Lemma carried_audit : exists l, carried portable_audit audit_to_row audit_schema source_audit l.
Proof.
  eapply carry; [by apply ok_audit_table|apply order_by_perm|]. intros r Hr.
  apply audit_prints; [by eapply table_ok_check; [apply ok_audit_table|]|..].
  - pose proof (linked_seq _ _ _ (ok_linked _ (port_db _ _ Hsrc))) as HF.
    rewrite Forall_forall in HF. specialize (HF r Hr). lia.
  - by apply (width_audit _ (port_widths _ _ Hsrc)).
Qed.
End Source.

(** What a successful snapshot read. *)
Lemma portable_snapshot_reads d i s :
  db_installation d = Some i -> portable_snapshot d = Ok s ->
  holds_snapshot s d /\ inst_activation_state i = "ready"
  /\ parse_uuid (inst_logical_vault_id i) = Ok (snp_vault_id s)
  /\ snp_security_semantics_version s = inst_security_semantics_version i.
Proof.
  intros Hi H. unfold portable_snapshot in H. rewrite Hi in H.
  destruct (String.eqb_spec (inst_activation_state i) "ready") as [Hr|]; [|done].
  minv. split; [done|]. split; [done|]. split; [done|]. by eapply parse_uint_eq.
Qed.

(** A snapshot of a ready vault can always be taken. *)
Lemma portable_snapshot_total d i : portable_ok d i -> exists s, portable_snapshot d = Ok s.
Proof.
  intros Hsrc. pose proof Hsrc as [_ _ _ Hw _ Hi (Hr & Hc & He)].
  unfold installation_check in Hc. bprop. checks. unfold portable_snapshot. rewrite Hi, Hr.
  change (String.eqb "ready" "ready") with true. cbn [ok_or result_bind]. parse_row.
  unfold read_namespaces, read_secrets, read_secret_versions, read_tombstones, read_principals,
    read_authenticators, read_service_identities, read_application_credentials, read_policies,
    read_grants, read_bindings, read_audit.
  fold (source_namespaces d) (source_secrets d) (source_versions d) (source_tombstones d)
    (source_principals d) (source_authenticators d) (source_services d) (source_credentials d)
    (source_policies d) (source_grants d) (source_bindings d) (source_audit d).
  destruct (carried_namespaces d i Hsrc) as (? & ->%car_reads). cbn [result_bind].
  destruct (carried_secrets d i Hsrc) as (? & ->%car_reads). cbn [result_bind].
  destruct (carried_versions d i Hsrc) as (? & ->%car_reads). cbn [result_bind].
  destruct (carried_tombstones d i Hsrc) as (? & ->%car_reads). cbn [result_bind].
  destruct (carried_principals d i Hsrc) as (? & ->%car_reads). cbn [result_bind].
  destruct (carried_authenticators d i Hsrc) as (? & ->%car_reads). cbn [result_bind].
  destruct (carried_services d i Hsrc) as (? & ->%car_reads). cbn [result_bind].
  destruct (carried_credentials d i Hsrc) as (? & ->%car_reads). cbn [result_bind].
  destruct (carried_policies d i Hsrc) as (? & ->%car_reads). cbn [result_bind].
  destruct (carried_grants d i Hsrc) as (? & ->%car_reads). cbn [result_bind].
  destruct (carried_bindings d i Hsrc) as (? & ->%car_reads). cbn [result_bind].
  destruct (carried_audit d i Hsrc) as (? & ->%car_reads). cbn [result_bind].
  destruct (width_authz _ Hw) as [? Hlen]. unfold read_authorization_state. parse_row. by eexists.
Qed.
※
Whenever "String" shows up in a line of the listing, copy that whole line.

FINISHED EXERCISE »
  destruct (String.eqb_spec (inst_activation_state i) "ready") as [Hr|]; [|done].
  change (String.eqb "ready" "ready") with true. cbn [ok_or result_bind]. parse_row.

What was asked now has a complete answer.